新年の抱負

平成20年が穏やかに明けた。初日の出も雲一つない地平線から真新しい光輝く崇高な姿を、取手の橋の上から妻と共に拝むことが出来た。昨年末から書きたかったことを溜め込んでいる。まず、読売新聞の「時代の証言者」から“藤原正彦”をまとめてみたい。11月21日から12月26日まで、全25回に亘って連載された。
「数学者、お茶ノ水女子大教授にして洒脱なエッセイストの藤原正彦。ベストセラー「国家の品格」では、教養を取り戻し、日本の高潔な国柄を回復せよと訴え、日本人のあるべき心のかたちを考え直そうというブームに火をつけた。武士道精神を教育した父・新田次郎、母藤原ていとの思い出を交えながら、数学と文学の間を往来し続ける半生を振り返ってもらった。」
「父・新田次郎は、気象庁では一職員としての仕事をきちんとこなしながら、作家としてもたくさんの連載・作品を書き続けました。過酷なこの「二足のわらじ」の生活を18年間続けたわけです。私も大学教授と文筆活動の二足のわらじをはくようになって、父の苦労がしみじみわかりました。……夕飯をそそくさと済ませると、丹前姿の父が、「闘いだ、闘いだ」と言いながら2階の書斎へ上がっていく。「今、この苦しさに負けたら、作家として脱落してしまう」との思いがあったのでしょう。風邪で熱っぽい日でも、闘いだとつぶやきながら、よろよろと書斎へ向かっていきました。その背中には鬼気迫るものがあって、見ていて怖かった。2階への階段はちょうど13段で、まるで死刑囚が上がっていくようでした。」
「「自分が物書きになるなんて思ってもいませんでした。帰国すると父が、アメリカでの体験を忘れないうちにまとめておいたらどうだと言う。1章書いたら、おもしろいというので書き継いでいったのです。5章まで書いたところで、父は私の書いたものをネタに小説を書こうとしているのでは、という疑念がわいた。「お前ほど長編に書いてみたい人間はいない」とかねがね言っていましたから。数学者として貴重な30代前半の時間を浪費するわけにはいきません。父にただすと、「いや、かなりの水準に達している。このまま本になる」と言うんです。結局10章まで書きました。父に乗せられて書いたようなものです。父は「親のひいき目があるといけない」と、知り合いの編集者に読んでもらおうとしたのですが、「先生の息子さんとはいえ、数学者に文章を書けるわけがない。読んで断ったら先生との関係が悪くなる」とみな逃げた。新潮社の編集者だけが勇気を出して、「出版を保証するものではない」と何度も念押ししてから読んでくれた。すぐに「出させていただきます」ということになり、77年秋に出版されたのです。(注:「若き数学者のアメリカ」)
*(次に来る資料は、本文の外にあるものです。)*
(* ===== verification/McpProcessFacts.v ===== *)
(** * A process shared by requests: theorems

    Every call and every line is accounted for; without calls that are given up, replies
    are those of a server that answers one request at a time; a call that is given up
    breaks that. Once nobody has the pipes of a process that has ended, every call returns;
    a child it leaves behind can keep them, and a call waiting. The process is reported
    healthy until it is closed. Closing, and the first requests. *)

From S2P Require Import Prelude GoStrings GoTime McpProcess.
#[local] Open Scope nat_scope.

(** ** Accounting *)

Definition oks (l : list (nat * result string)) : list (nat * string) :=
  omap (λ x, match x.2 with Ok line => Some (x.1, line) | Err _ => None end) l.
Definition with_newline (x : nat * string) : nat * string := (x.1, x.2 +:+ newline).

(** The lines a server writes that reads [lines] after [h]. *)
Fixpoint all_replies (serve : list string → string → list string) (h lines : list string) : list string :=
  match lines with
  | [] => []
  | l :: rest => serve h l ++ all_replies serve (h ++ [l]) rest
  end.
(* ===== verification/McpRemoval.v ===== *)
(** * Removing a datasource whose proxy runs a process

    The registry of src/pkg/proxy/registry.go over MCP proxies whose transport is stdio:
    [Remove] keeps a datasource whose [Close] returns an error, and [Close] returns what
    the process ended with. *)

From S2P Require Import Prelude GoStrings GoTime Registry McpProcess McpProcessFacts.
#[local] Open Scope nat_scope.

(** The registry, and the process of each proxy that has started one. *)
Record system := MkSystem { sys_registry : Registry; sys_procs : gmap proxyref process }.

(** The status that [close] has collected when it returns. *)
Definition reaped (p : process) (c : closing) : process :=
  match p with
  | Reaped w => Reaped w
  | _ => Reaped (match done_in_time p c with Some (_, w) => w | None => (exit_killed (Signaled "killed") p c).2 end)
  end.

(** [Close] of the proxy [n], and the system after it; [None] if it does not return. *)
Definition close_proxy (pid : Z) (c : closing) (s : system) (n : proxyref) : option (result unit * system) :=
  match sys_procs s !! n with
  | None => Some (Ok tt, s)
  | Some p =>
      match (close pid (Some p) c).1 with
      | Some (_, r) => Some (r, MkSystem (sys_registry s) (<[n := reaped p c]> (sys_procs s)))
      | None => None
      end
  end.

(** [Remove] of a datasource; [None] if it does not return, and the registry stays
    locked. *)
Definition remove_datasource (pid : Z) (c : closing) (s : system) (id : string) : option (result unit * system) :=
  match proxies (sys_registry s) !! id with
  | None => Some (Ok tt, s)
  | Some n =>
      match close_proxy pid c s n with
      | None => None
      | Some (r, s') =>
          let '(res, reg, _) := Remove (λ _, r) (sys_registry s) id in
          Some (res, MkSystem reg (sys_procs s'))
      end
  end.

(** Removals one after the other, each with the circumstances of its own. *)
Fixpoint remove_again (pid : Z) (cs : list closing) (s : system) (id : string) : option (list (result unit) * system) :=
  match cs with
  | [] => Some ([], s)
  | c :: cs =>
      match remove_datasource pid c s id with
      | None => None
      | Some (r, s) =>
          match remove_again pid cs s id with Some (rs, s) => Some (r :: rs, s) | None => None end
      end
  end.

Lemma remove_failing pid c s id n p t e :
  proxies (sys_registry s) !! id = Some n → sys_procs s !! n = Some p →
  (close pid (Some p) c).1 = Some (t, Err e) →
  remove_datasource pid c s id
    = Some (Err (wrapf ("closing proxy " +:+ id +:+ ": ") e),
            MkSystem (sys_registry s) (<[n := reaped p c]> (sys_procs s))).
Proof.
  intros Hn Hp Hc. unfold remove_datasource, close_proxy, Remove. by rewrite Hn, Hp, Hc.
Qed.

Lemma close_reaped pid w c :
  (close pid (Some (Reaped w)) c).1 = Some (0%Z, Err (errorf "exec: Wait was already called")).
Proof. done. Qed.

(** What [Remove] returns when [Close] has failed with [e]. *)
Definition close_failed (id : string) (e : error) : result unit :=
  Err (wrapf ("closing proxy " +:+ id +:+ ": ") e).

(** The second and every later removal. *)
Lemma remove_reaped pid cs s id n w :
  proxies (sys_registry s) !! id = Some n → sys_procs s !! n = Some (Reaped w) →
  remove_again pid cs s id
    = Some (repeat (close_failed id (errorf "exec: Wait was already called")) (length cs), s).
Proof.
  intros Hn Hp. induction cs as [|c cs IH]; [done|]. cbn [remove_again].
  rewrite (remove_failing _ _ _ _ _ _ _ _ Hn Hp (close_reaped pid w c)). cbn [reaped].
  rewrite insert_id by done. destruct s as [reg procs]; cbn [sys_registry sys_procs] in *. by rewrite IH.
Qed.

(** How the first [Close] ends when the process does not: with the status that [Wait]
    has collected, within the grace period or after the kill. *)
Definition close_error (pid : Z) (p : process) (c : closing) (w : wait_status) (e : error) : Prop :=
  match done_in_time p c with
  | Some (_, w') => w = w' ∧ Wait_error w = Some e
  | None => e = force_killed pid w
  end.

Lemma close_first pid p c :
  ProcessState p = None → (∀ d, done_in_time p c ≠ Some (d, ExitStatus 0)) →
  match stderr_closed c with
  | None => (close pid (Some p) c).1 = None
  | Some _ => ∃ t w e, (close pid (Some p) c).1 = Some (t, Err e) ∧ reaped p c = Reaped w ∧ close_error pid p c w e
  end.
Proof.
  intros Hs Hx. destruct (stderr_closed c) as [e0|] eqn:He; [|by apply close_with_blocks].
  unfold close_error, close, close_with, reaped.
  destruct p as [|w0|w0]; [| |done]; (destruct (done_in_time _ c) as [[d w]|] eqn:E;
    [|destruct (exit_killed _ _ _) as [t w]; rewrite He; by eexists _, _, _]);
    unfold wait_result; (destruct (Wait_error w) as [e|] eqn:Ew; [by eexists _, _, _|]);
    destruct w as [[| |]|]; try done; by edestruct Hx.
Qed.

(** C36. A datasource whose process does not end by itself with status 0 within the grace
    period, dead already or still running, can never be removed. Its first [Close]
    returns the status of the process, an error also for one that the signal of [close]
    itself ended, or that it was killed, so [Remove] fails and keeps the datasource;
    every later [Close] fails because the status was already collected, so the
    datasource stays registered, with a process that is gone, however often it is
    removed. If standard error is never closed, the first [Remove] does not return. *)
Theorem mcp_never_removed pid c s id n p cs :
  proxies (sys_registry s) !! id = Some n → sys_procs s !! n = Some p → ProcessState p = None →
  (∀ d, done_in_time p c ≠ Some (d, ExitStatus 0)) →
  match stderr_closed c with
  | None => remove_again pid (c :: cs) s id = None
  | Some _ =>
      ∃ w e s', remove_again pid (c :: cs) s id = Some
          (close_failed id e :: repeat (close_failed id (errorf "exec: Wait was already called")) (length cs), s')
        ∧ close_error pid p c w e
        ∧ sys_registry s' = sys_registry s ∧ sys_procs s' !! n = Some (Reaped w)
  end.
Proof.
  intros Hn Hp Hs Hx. pose proof (close_first pid p c Hs Hx) as Hc. cbn [remove_again].
  destruct (stderr_closed c) as [e0|].
  - destruct Hc as (t & w & e & Hc & Hw & He). rewrite (remove_failing _ _ _ _ _ _ _ _ Hn Hp Hc), Hw.
    set (s1 := MkSystem _ _). assert (sys_procs s1 !! n = Some (Reaped w)) as Hp1 by apply lookup_insert_eq.
    rewrite (remove_reaped pid cs s1 id n w Hn Hp1). by exists w, e, s1.
  - unfold remove_datasource, close_proxy. by rewrite Hn, Hp, Hc.
Qed.

(** A server that the signal ends after a second. *)
Definition demo_closing : closing := MkClosing (Some (Second, Signaled "terminated")) (Some Second) false.
Definition demo_system : system :=
  MkSystem (Register NewRegistry "mcp-1" (MkEntry "mcp-1" "mcp" "mcp-proxy" "tools" "local" "") 7).1 {[7 := Running]}.

Lemma mcp_never_removed_witness :
  ∃ w e s', remove_again 42 [demo_closing; demo_closing] demo_system "mcp-1" = Some
      ([close_failed "mcp-1" e; close_failed "mcp-1" (errorf "exec: Wait was already called")], s')
    ∧ close_error 42 Running demo_closing w e
    ∧ sys_registry s' = sys_registry demo_system ∧ sys_procs s' !! 7 = Some (Reaped w).
Proof.
  by apply (mcp_never_removed 42 demo_closing demo_system "mcp-1" 7 Running [demo_closing]).
Defined.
新人で初版1万部は異例でしたが、1週間もたたずに増刷となりました。」
「イギリス滞在で驚いたのは、同じアングロサクソンでありながら、価値観も趣味もアメリカとはまるで違うことでした。……アメリカ人のように、論理的に正しいからと自分の意見を強く主張したりすると、「ユーモアのない人」と遠回しに非難されます。「自慢」はアメリカでは率直と受け取られますが、イギリスでは厳禁です。周りの空気や相手の気持ちに配慮したり、以心伝心を大事にするなど日本と似ています。ケンブリッジ体験を経て、日米の比較だけではわからないことが見えてきました。アメリカの競争一点張りが実は弊害も多いこと、経済は沈滞していようと、イギリスの伝統を大事にする精神、絶妙のバランス感覚、ユーモア、そしてエリート教育などに学ぶべき点のあることなどが見えてきたのです。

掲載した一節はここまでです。